There are many advantages to Proof of Stake, but there are also some disadvantages that should be considered before implementing it. The following is a list of some of the disadvantages of Proof of Stake: It is less secure than Proof-of-Work: A 51% attack is still possible if one group of stakeholders owns more than half of all coins, regardless of how they were obtained. It is easier to launch an attack on a network running on Proof-of-Stake: If you own more than half of all coins in circulation then you can simply double-spend your own coins by spending them again on another address. In order to do this with a PoW system, you have to invest computing power into generating new blocks which require significant resources and money. This means that it's unlikely for an attacker to have enough computing power to launch such an attack unless they control a large portion of the network hash rate already.

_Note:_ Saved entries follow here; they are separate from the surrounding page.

(* ===== verification/Consline.v ===== *)
(** The line discipline of kernel/console.c: the ring [cons] refines an editor
    that holds the input handed over to readers and the line being typed, and
    consoleintr and consoleread act on it key by key and line by line. *)

From Stdlib Require Import ZArith Lia List String Bool.
From stdpp Require Import base tactics numbers list functions sets relations.
From S2P Require Import Prelude.
From S2P Require Import Spinlock.
From S2P Require Import Cstring.
From S2P Require Import Kalloc.
From S2P Require Import Vm.
From S2P Require Import Pagetable.
From S2P Require Import Usermem.
From S2P Require Import Printf.
From S2P Require Import Proc.
From S2P Require Import Sched.
From S2P Require Import Abi.
From S2P Require Import Kstate.
From S2P Require Import Bytes.
From S2P Require Import Ring.
From S2P Require Import Bio.
From S2P Require Import Ksection.
From S2P Require Import Usersec.
From S2P Require Import Console.
From S2P Require Import Uart.

(** * The editor *)

Record line := mkLine {
  ready : list Z;   (* input that consoleread may take *)
  edit : list Z     (* the line being typed *)
}.

Lemma no_edit ln : edit ln = [] -> ln = mkLine (ready ln) [].
Proof. destruct ln. simpl. by intros ->. Qed.

Definition line_size (ln : line) : nat := length (ready ln) + length (edit ln).

(** Keys that end a line. *)
Definition ends_line (c : Z) : bool := (c =? c_nl) || (c =? C 68).

(** The byte stored for key [c]. *)
Definition key_byte (c : Z) : Z := if c =? c_cr then c_nl else c.

(** What a key does to the line: ^P nothing, ^U drops it, ^H and DEL drop its
    last byte, and any other key but NUL is appended while there is room; a
    newline, a ^D and a full ring hand the line over. *)
Inductive key_class := KList | KKill | KErase | KByte (c : Z) | KNone.

Definition classify (c : Z) (ln : line) : key_class :=
  if c =? C 80 then KList
  else if c =? C 85 then KKill
  else if (c =? C 72) || (c =? 127) then KErase
  else if negb (c =? 0) && (Z.of_nat (line_size ln) <? INPUT_BUF_SIZE) then KByte (key_byte c)
  else KNone.

(** Whether the byte [c] completes the line. *)
Definition completes (c : Z) (ln : line) : bool :=
  ends_line c || (Z.of_nat (S (line_size ln)) =? INPUT_BUF_SIZE).

Definition key (c : Z) (ln : line) : line :=
  match classify c ln with
  | KList | KNone => ln
  | KKill => mkLine (ready ln) []
  | KErase => mkLine (ready ln) (removelast (edit ln))
  | KByte b =>
      if completes b ln then mkLine (ready ln ++ edit ln ++ [b]) []
      else mkLine (ready ln) (edit ln ++ [b])
  end.

Definition key_wakes (c : Z) (ln : line) : bool :=
  match classify c ln with KByte b => completes b ln | _ => false end.

(** What is echoed; [dump] is the listing that ^P prints. *)
Definition key_echo (dump : list Z) (c : Z) (ln : line) : list Z :=
  match classify c ln with
  | KList => dump
  | KKill => concat (replicate (length (edit ln)) rubout)
  | KErase => match edit ln with [] => [] | _ => rubout end
  | KByte b => [b]
  | KNone => []
  end.

(** The line being typed holds nothing that would have handed it over. *)
Definition line_wf (ln : line) : Prop :=
  Forall (fun c => ends_line c = false) (edit ln) /\
  (edit ln <> [] -> Z.of_nat (line_size ln) < INPUT_BUF_SIZE).

Lemma classify_byte c ln b : classify c ln = KByte b ->
  b = key_byte c /\ Z.of_nat (line_size ln) < INPUT_BUF_SIZE.
Proof.
  unfold classify. repeat case_match; intros; simplify_eq. split; [done|].
  by apply Z.ltb_lt, (andb_prop (negb (c =? 0))).
Qed.

Lemma key_wf c ln : line_wf ln -> line_wf (key c ln).
Proof.
  intros [He Hs]. unfold key. destruct (classify c ln) as [| | |b|] eqn:Ek; [done| | | |done].
  - split; [constructor|done].
  - destruct (edit ln) as [|x e _] eqn:E using rev_ind; [split; [constructor|done]|].
    rewrite removelast_last. apply Forall_app in He as [He _]. split; [done|]. intros _.
    assert (e ++ [x] <> []) as Hne by (by destruct e). specialize (Hs Hne).
    unfold line_size in *. rewrite E, length_app in Hs. simpl in *. lia.
  - destruct (completes b ln) eqn:Ec; [split; [constructor|done]|].
    apply orb_false_iff in Ec as [Eb En]. split; simpl.
    + apply Forall_app. split; [done|]. by repeat constructor.
    + intros _. apply classify_byte in Ek as [_ Hlt]. apply Z.eqb_neq in En.
      unfold line_size in *. simpl. rewrite length_app. simpl. lia.
Qed.

(** * The ring *)

Definition n_ready (cs : cons) : nat := Z.to_nat (ahead (2 ^ 32) (cons_r cs) (cons_w cs)).
Definition n_edit (cs : cons) : nat := Z.to_nat (ahead (2 ^ 32) (cons_w cs) (cons_e cs)).

Definition line_of (cs : cons) : line :=
  mkLine (slots INPUT_BUF_SIZE (cons_buf cs) (cons_r cs) (n_ready cs))
         (slots INPUT_BUF_SIZE (cons_buf cs) (cons_w cs) (n_edit cs)).

(** The ring holds its INPUT_BUF_SIZE bytes, and r, w and e are in this order
    and at most the size of the ring apart. *)
Record ring_wf (cs : cons) : Prop := {
  rw_buf : length (cons_buf cs) = Z.to_nat INPUT_BUF_SIZE;
  rw_r : 0 <= cons_r cs < 2 ^ 32;
  rw_w : 0 <= cons_w cs < 2 ^ 32;
  rw_e : 0 <= cons_e cs < 2 ^ 32;
  rw_size : Z.of_nat (n_ready cs + n_edit cs) <= INPUT_BUF_SIZE
}.

(** Between two interrupts the line being typed holds no newline and no ^D and
    has not filled the ring. *)
Definition cons_wf (cs : cons) : Prop := ring_wf cs /\ line_wf (line_of cs).

Lemma cons_wf_line cs ln : ring_wf cs -> line_of cs = ln -> line_wf ln -> cons_wf cs /\ line_of cs = ln.
Proof. intros Hr <- Hl. done. Qed.

Lemma line_of_size cs : line_size (line_of cs) = (n_ready cs + n_edit cs)%nat.
Proof. unfold line_size. simpl. by rewrite !slots_length. Qed.

Lemma ring_divides : (INPUT_BUF_SIZE | 2 ^ 32).
Proof. by exists 33554432. Qed.

Lemma n_ready_range cs : 0 <= ahead (2 ^ 32) (cons_r cs) (cons_w cs) < 2 ^ 32.
Proof. apply ahead_range. lia. Qed.

Lemma n_edit_range cs : 0 <= ahead (2 ^ 32) (cons_w cs) (cons_e cs) < 2 ^ 32.
Proof. apply ahead_range. lia. Qed.

Ltac counters cs :=
  pose proof (n_ready_range cs); pose proof (n_edit_range cs); unfold n_ready, n_edit, INPUT_BUF_SIZE in *.

Lemma total_ahead cs : ring_wf cs -> u32 (cons_e cs - cons_r cs) = Z.of_nat (n_ready cs + n_edit cs).
Proof.
  intros [_ _ _ _ Hs]. change (u32 (cons_e cs - cons_r cs)) with (ahead (2 ^ 32) (cons_r cs) (cons_e cs)).
  counters cs. rewrite (ahead_trans (2 ^ 32) ltac:(lia) (cons_r cs) (cons_w cs) (cons_e cs)); lia.
Qed.

Lemma cons_room_spec cs : ring_wf cs -> cons_room cs = (Z.of_nat (line_size (line_of cs)) <? INPUT_BUF_SIZE).
Proof. intros Hw. unfold cons_room. by rewrite total_ahead, line_of_size. Qed.

Lemma cons_editing_spec cs : ring_wf cs -> cons_editing cs = match edit (line_of cs) with [] => false | _ => true end.
Proof.
  intros [_ _ Hw He _]. unfold cons_editing.
  assert ((cons_e cs =? cons_w cs) = bool_decide (n_edit cs = 0%nat)) as ->.
  { apply eq_bool_prop_intro. rewrite bool_decide_spec, Is_true_true, Z.eqb_eq.
    pose proof (ahead_0 (2 ^ 32) ltac:(lia) (cons_w cs) (cons_e cs) Hw He). counters cs. split; intros; [|symmetry]; lia. }
  simpl. by destruct (n_edit cs).
Qed.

It's easy for stakeholders with larger stakes to manipulate the price: Large stakeholders can manipulate prices by buying up coins at below market value and selling them off when they want higher prices in order to make profits as well as manipulate trading activity in general by buying or selling large amounts of coins on exchanges at once.

PoSA

Proof of Staked Authority (PoSA) is a new consensus mechanism that uses staking, a blockchain-based form of governance, to achieve decentralization. This article explains the PoSA system in detail and how it differs from PoS. Staking is a blockchain-based form of governance that allows users to vote on whether or not certain transactions are valid. It’s not uncommon for blockchains to use staking as part of their consensus algorithm; some examples include EOS, Cardano, NEO, Tezos, and Lisk. In PoSA, nodes stake their coins in order to participate in voting on whether or not certain transactions are valid. If they decide that they don’t think the transaction is valid, then they can punish the node who made the transaction by taking away some of their stakes. If they decide that they do think it’s valid, then they reward that node with more coins (for example).